There is no money and everyone lives by barter -- three warm hats equal one sheep, 10 kilos of tea or five kilos of flour are worth a yak. In the summer, the men will leave the corridor to barter the cattle in places like my hometown and stock up on essentials -- food, clothes. In the winter the men take their cattle to graze during the day and come back home when the sun goes down. The women take care of the house.

As you can imagine, in this environment none of the locals have an abundance of anything except fresh air. But their hospitality is overwhelming. They will offer you endless cups of tea and the best food they have, even though everything they give to you takes away from their provisions. Guests may be rare, but they get the best food (they actually get tourists every once in a while -- when I was there, there was an Italian lady with a Wakhi guide and a few weeks before that, a National Geographic crew visited.)

Noone knows how old they are. People don’t say a year when they were born. They say things like “when he was born, two of our yaks died” or “there was heavy snowfall.”

Sultan Begium (L) and her daughter-in-law prepare food inside their mud home. (AFP / Gohar Abbas)

Neither are there names for places leading to the corridor. Rather, they are referred to, darkly, as places where accidents have happened. So people will say “this is where Karim had an accident,” or “This is where Khan died.”

There is no robbery, no crime and no police. The environment is so harsh, it is impossible to survive alone, without the help of others. So the people have no choice but to get along. The most severe crime that I was told about is a harsh word in an argument, usually over a yak grazing in someone else’s territory. So when someone tells you that he “had a war” with someone else, it means a heated debate. Which is remarkable considering how war has engulfed every other part of Afghanistan for the past 40 years. Here, noone knows who the Taliban are. The only thing they know of the Soviet Union’s invasion of Afghanistan in 1979 and the mujahideen fightback is that there was a time when Russian soldiers had given out cigarettes on the other end of the Corridor.

An ethnic Kyrgyz boy enters his yurt in the Wakhan Corridor. Along with the Wakhis, there are ethnic Kyrgyz who live in the inhospitable landscape. (AFP / Gohar Abbas)

There are rarely physical fights because there is so little medicine -- if you get hurt, it can be deadly, so better to avoid it alltogether.
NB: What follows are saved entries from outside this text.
(* ===== verification/Main.v ===== *)
(** The whole program [src/main.py]: [input_argv] (lines 23-50), the
    [__main__] block (62-118) and [_generate_report_for_tocc] (53-59).

    [sys.argv] is a list of strings; the file system holds the perf text
    and the text files the reports write ([fs] of [Report.v]); the saved
    charts and the call-chain graphs are kept in maps from the path they
    are saved under to the figure and to the DOT text [dot] receives.
    [os.makedirs] and the timing prints are not modelled: directories are
    implicit in the paths, and printing has no effect on the result.

    The [Section] variables are the program's nondeterminism: the tie
    order of [sort_values] and the iteration orders of the report and the
    chart, the random colour draws of each chart, and [schedule], the
    order in which [joblib.Parallel] happens to run the tasks. *)

From S2P Require Import Prelude PyText Frames Loader SubTOCC Pipeline Report Chart GprofPerf CallChains.
From stdpp Require Import pretty.

Local Open Scope string_scope.

Module Main.

(** The values [input_argv] returns. *)
Record args := mk_args {
  perf_file_path : string;
  output_path : string;
  direction : Z;
  degrees_of_freedom : Z;
  threshold : Z
}.

(** [try: x = int(sys.argv[i]) except: x = default]: a missing argument
    ([IndexError]) and a non-integer one ([ValueError]) both give the
    default. *)
Definition int_arg (argv : list string) (i : nat) (default_value : Z) : Z :=
  match argv !! i ≫= Py.int_of_str with Some v => v | None => default_value end.

(** [input_argv]: the [IndexError] of a missing path is printed and
    swallowed, and the [return] then raises [UnboundLocalError]
    ([None]). *)
Definition input_argv (argv : list string) : option args :=
  perf_file_path ← argv !! 1;
  output_path ← argv !! 2;
  Some (mk_args perf_file_path output_path (int_arg argv 3 0) (int_arg argv 4 (-1))
          (int_arg argv 5 (-1))).

(** The report tasks: [file_name = f"res_{num}"], numbered from 1. *)
Definition report_file_name (num : nat) : string := "res_" +:+ pretty num.

Definition tasks_of (d : detection) : list (string * list Cicp.t) :=
  (fun t => (report_file_name t.1, t.2)) <$> report_tasks (subTocc_df_list d).

(** What a run leaves behind. *)
Record outputs := mk_outputs {
  files : Report.fs;
  figures : gmap string Chart.figure;
  graphs : gmap string string
}.

(** A perf recording of [app]: threads 1 and 2 overlap in the frame
    [main;work] between 0 and 5 microseconds, thread 3 runs alone later. *)
Definition main_sample (tid ts : string) : Loader.perf_sample :=
  Loader.mk_perf_sample "app" tid "000" ("0.00000" +:+ ts) "1" "cpu-clock"
    ["7f0000002000 work (/bin/app)"; "7f0000001000 main (/bin/app)"].

Definition main_fs : Report.fs :=
  {[ "perf.txt" := String.concat "" (concat (map Loader.perf_script_sample
       [main_sample "1" "0"; main_sample "1" "1"; main_sample "2" "2"; main_sample "1" "2";
        main_sample "2" "3"; main_sample "1" "3"; main_sample "2" "4"; main_sample "2" "5";
        main_sample "3" "8"; main_sample "3" "9"])) ]}.

Definition main_argv : list string := ["main.py"; "perf.txt"; "out"].

Section Main.

Variable sort_values : list Cicp.t -> list Cicp.t.
Variables (sort_groups : list Report.group -> list Report.group) (set_order_Z : list Z -> list Z)
  (set_order_str : list string -> list string) (show_ts : option Z -> string)
  (show_duration : option Z -> option Z -> string).
Variables (sort_rows : list Cicp.t -> list Cicp.t) (sort_threads : list Chart.thread_row -> list Chart.thread_row)
  (set_order : list string -> list string).
Variable draws : string -> list nat.
Variable schedule : list (string * list Cicp.t) -> list (string * list Cicp.t).

(** [_generate_report_for_tocc]: the chart, the text report, the call
    graph.  A chart whose colour loop does not end ([None]) stops the
    run; [gen_call_chains] catches every exception, so a failing
    [gprof2dot] only leaves no graph. *)
Definition generate_report (out : string) (task : string * list Cicp.t) (o : outputs)
  : option outputs :=
  let '(file_name, df) := task in
  fig ← Chart.gen_thread_timing_event_graph sort_rows sort_threads set_order out file_name df
          (draws file_name);
  m ← Report.output_result_file sort_groups set_order_Z set_order_str show_ts show_duration
        out file_name df (files o);
  let svg := out +:+ "/call_chains_" +:+ file_name +:+ ".svg" in
  let graphs := match CallChains.gen_call_chains
                        ((fun c => (Cicp.command c, Cicp.call_stack c)) <$> df) with
                | Some dot => <[svg := dot]> (graphs o)
                | None => graphs o
                end in
  Some (mk_outputs m (<[Chart.saved_as fig := fig]> (figures o)) graphs).

Fixpoint run_reports (out : string) (tasks : list (string * list Cicp.t)) (o : outputs)
  : option outputs :=
  match tasks with
  | [] => Some o
  | t :: ts => o' ← generate_report out t o; run_reports out ts o'
  end.

(** The [__main__] block on the file system [m]. *)
Definition main (argv : list string) (m : Report.fs) : option outputs :=
  a ← input_argv argv;
  text ← m !! perf_file_path a;
  raw_data ← Loader.data_loading (GprofPerf.readlines text);
  timing_call_stacks_data ← Loader.data_processing raw_data;
  d ← detect sort_values timing_call_stacks_data (direction a) (degrees_of_freedom a) (threshold a);
  run_reports (output_path a) (schedule (tasks_of d)) (mk_outputs m ∅ ∅).

(** ** Properties of a run *)

Lemma chart_saved_as out file_name df ds fig :
  Chart.gen_thread_timing_event_graph sort_rows sort_threads set_order out file_name df ds = Some fig ->
  Chart.saved_as fig = out +:+ "/thread_timing_evets_graph_" +:+ file_name.
Proof.
  unfold Chart.gen_thread_timing_event_graph.
  intros (? & _ & (? & _ & (? & _ & Hf)%bind_Some)%bind_Some)%bind_Some. by injection Hf as <-.
Qed.

(** A report task keeps every file and figure already there and adds its
    own text file and chart. *)
Lemma generate_report_keys out t o o' :
  generate_report out t o = Some o' ->
  (forall k, is_Some (files o !! k) -> is_Some (files o' !! k)) /\
  (forall k, is_Some (figures o !! k) -> is_Some (figures o' !! k)) /\
  is_Some (files o' !! (out +:+ "/" +:+ t.1)) /\
  is_Some (figures o' !! (out +:+ "/thread_timing_evets_graph_" +:+ t.1)).
Proof.
  destruct t as [file_name df]. unfold generate_report.
  intros (fig & Hfig & (m & Hm & Ho)%bind_Some)%bind_Some. injection Ho as <-. simpl.
  unfold Report.output_result_file in Hm.
  apply bind_Some in Hm as ([out_lines all_lines] & _ & Hm). injection Hm as <-.
  unfold Report.append_file, Report.write_file. rewrite <-(chart_saved_as _ _ _ _ _ Hfig).
  split; [|split; [|split]].
  - intros k Hk. rewrite !lookup_insert_is_Some'. tauto.
  - intros k Hk. rewrite lookup_insert_is_Some'. tauto.
  - rewrite !lookup_insert_is_Some'. tauto.
  - rewrite lookup_insert_is_Some'. tauto.
Qed.

Lemma run_reports_keys out ts o o' :
  run_reports out ts o = Some o' ->
  (forall k, is_Some (files o !! k) -> is_Some (files o' !! k)) /\
  (forall k, is_Some (figures o !! k) -> is_Some (figures o' !! k)) /\
  Forall (fun t => is_Some (files o' !! (out +:+ "/" +:+ t.1)) /\
                   is_Some (figures o' !! (out +:+ "/thread_timing_evets_graph_" +:+ t.1))) ts.
Proof.
  revert o. induction ts as [|t ts IH]; intros o Hrun; simpl in Hrun.
  - injection Hrun as <-. auto.
  - apply bind_Some in Hrun as (o1 & H1 & Hrun).
    destruct (generate_report_keys _ _ _ _ H1) as (Hf1 & Hg1 & Ht1 & Hu1).
    destruct (IH _ Hrun) as (Hf & Hg & Hts).
    split; [auto|]. split; [auto|]. constructor; [|done]. auto.
Qed.

(** C: the two paths are the only arguments the program requires:
    [input_argv] fails exactly when one of them is missing. *)
Theorem input_argv_needs_paths argv : input_argv argv = None <-> length argv < 3.
Proof.
  unfold input_argv. split.
  - intros H. destruct (argv !! 1) eqn:E1; simpl in H.
    + destruct (argv !! 2) eqn:E2; [done|]. apply lookup_ge_None in E2. lia.
    + apply lookup_ge_None in E1. lia.
  - intros H. rewrite (lookup_ge_None_2 argv 2) by lia. by destruct (argv !! 1).
Qed.

(** C29: configuration is not validated, contrary to the fail-fast rule
    of the spec (section 7): at each of the three optional positions
    (direction, degrees of freedom, threshold) a text that [int()] does
    not read is silently replaced by the default of that position, so the
    run is the same as with the default written out. *)
Theorem main_no_config_validation prog p o xs x ys m :
  length xs < 3 -> Py.int_of_str x = None ->
  main ([prog; p; o] ++ xs ++ x :: ys) m =
  main ([prog; p; o] ++ xs ++ pretty (default 0%Z ([0; -1; -1]%Z !! length xs)) :: ys) m.
Proof.
  intros Hl Hx. unfold main. f_equal.
  destruct xs as [|a [|b [|c xs]]]; cbn in Hl; try lia;
    unfold input_argv, int_arg; cbn -[pretty Py.int_of_str]; by rewrite Hx, int_of_str_pretty.
Qed.

(** C30: every integer reaches the run unchecked: whatever the three
    optional arguments print, [input_argv] returns them as read, so a
    direction other than 0 and 1 or a negative depth other than -1 is
    passed on to the detection. *)
Theorem input_argv_unchecked prog p o (d k t : Z) :
  input_argv [prog; p; o; pretty d; pretty k; pretty t] = Some (mk_args p o d k t).
Proof. unfold input_argv, int_arg. cbn -[pretty Py.int_of_str]. by rewrite !int_of_str_pretty. Qed.

Hypothesis schedule_perm : forall l, schedule l ≡ₚ l.

(** C26: whatever order [joblib] runs the tasks in, a run that finishes
    has read two paths from the command line, and has written, under the
    output path, the text report [res_<n>] and the chart of every
    sub-window the detection reported, each of which has at least two
    CICPs. *)
Theorem main_writes_reports argv m o :
  main argv m = Some o ->
  exists a samples d,
    input_argv argv = Some a /\
    (m !! perf_file_path a ≫= fun text => Loader.data_loading (GprofPerf.readlines text)
                             ≫= Loader.data_processing) = Some samples /\
    detect sort_values samples (direction a) (degrees_of_freedom a) (threshold a) = Some d /\
    Forall (fun t => 2 <= length t.2 /\ is_Some (files o !! (output_path a +:+ "/" +:+ t.1)) /\
                     is_Some (figures o !! (output_path a +:+ "/thread_timing_evets_graph_" +:+ t.1)))
      (tasks_of d).
Proof.
  unfold main. intros (a & Ha & (text & Htext & (raw & Hraw & (samples & Hs & (d & Hd & Hrun)%bind_Some)%bind_Some)%bind_Some)%bind_Some)%bind_Some.
  exists a, samples, d. split; [done|]. split; [by rewrite Htext; simpl; rewrite Hraw|]. split; [done|].
  destruct (run_reports_keys _ _ _ _ Hrun) as (_ & _ & Hall).
  pose proof (detect_reports_nontrivial sort_values _ _ _ _ _ Hd) as Hnt.
  apply Forall_forall. intros t Ht.
  assert (Ht' : t ∈ schedule (tasks_of d)) by (by rewrite schedule_perm).
  rewrite Forall_forall in Hall. destruct (Hall t Ht') as [Hf Hg]. split; [|done].
  unfold tasks_of in Ht. apply list_elem_of_fmap in Ht as ([n df] & -> & Hn).
  rewrite Forall_forall in Hnt. exact (Hnt _ Hn).
Qed.

End Main.

(** The run on [main_fs] with the stable sort, set iteration in order of
    first appearance, the chart draws of [Chart.v] and the tasks run in
    order. *)
Lemma main_writes_reports_witness :
  exists o, main sort_values_stable Report.sort_groups_stable Py.unique Py.unique
              Report.show_ts_dec Report.show_duration_dec Chart.chart_sort_rows
              Chart.chart_sort_threads Py.unique (fun _ => Chart.chart_draws) (fun l => l)
              main_argv main_fs = Some o /\
  exists a samples d,
    input_argv main_argv = Some a /\
    (main_fs !! perf_file_path a ≫= fun text => Loader.data_loading (GprofPerf.readlines text)
                                   ≫= Loader.data_processing) = Some samples /\
    detect sort_values_stable samples (direction a) (degrees_of_freedom a) (threshold a) = Some d /\
    Forall (fun t => 2 <= length t.2 /\ is_Some (files o !! (output_path a +:+ "/" +:+ t.1)) /\
                     is_Some (figures o !! (output_path a +:+ "/thread_timing_evets_graph_" +:+ t.1)))
      (tasks_of d).
Proof.
  eexists. split; [vm_compute; reflexivity|].
  eapply (main_writes_reports sort_values_stable Report.sort_groups_stable Py.unique Py.unique
            Report.show_ts_dec Report.show_duration_dec Chart.chart_sort_rows
            Chart.chart_sort_threads Py.unique (fun _ => Chart.chart_draws) (fun l => l)
            (fun l => reflexivity l)).
  vm_compute; reflexivity.
Defined.

Lemma main_no_config_validation_witness :
  main sort_values_stable Report.sort_groups_stable Py.unique Py.unique
    Report.show_ts_dec Report.show_duration_dec Chart.chart_sort_rows
    Chart.chart_sort_threads Py.unique (fun _ => Chart.chart_draws) (fun l => l)
    (["main.py"; "perf.txt"; "out"] ++ ["1"] ++ "1_0x" :: ["5"]) main_fs =
  main sort_values_stable Report.sort_groups_stable Py.unique Py.unique
    Report.show_ts_dec Report.show_duration_dec Chart.chart_sort_rows
    Chart.chart_sort_threads Py.unique (fun _ => Chart.chart_draws) (fun l => l)
    (["main.py"; "perf.txt"; "out"] ++ ["1"] ++
       pretty (default 0%Z ([0; -1; -1]%Z !! length ["1"])) :: ["5"]) main_fs.
Proof. apply main_no_config_validation; [simpl; lia|reflexivity]. Defined.

End Main.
There is no hospital, no doctor and little medicine. A large number of women die as a result of delivery complications. Children often die because of illness, including minor flu. Each death is part of life in this harsh land, but each is felt so keenly, the pain intense.

The struggle for existence means opium is a daily part of life. At the end of the day, everyone smokes it. Some use it for fun, others to forget the loss of loved ones, others because of boredom. Kids start at around nine or 10. In the end, everyone becomes an addict.

Relaxing with opium at the end of a day. (AFP / Gohar Abbas)

When I left, I had a delicious feeling of satisfaction. I had finally fulfilled my dream and visited this place that had captured my imagination since childhood. My planned two weeks away had turned to four, but it was well worth it (and the Kyrgyz traders who left before me made it as well). We went back with some traders from Hunza who had come up to the corridor before us. The way back was as harsh as the way in, but seemed easier since there were now 18 of us instead of two.

But there was also tremendous sadness, for reality didn’t quite live up to the imagination of my childhood. The poverty and the backwardness I saw were beyond anything I had imagined. The mud houses, the dirty, torn clothes. Every time I would throw away an empty pack of cigarettes, people would pick it up and give it to a child to play with.

This is the hellish side of the Wakhan Corridor, one that stands in such stark contrast to the hospitable people surviving there and to the natural beauty that’s as narcotic as the opium that eases the harshness of life.

This blog was written with Yana Dlugy in Paris.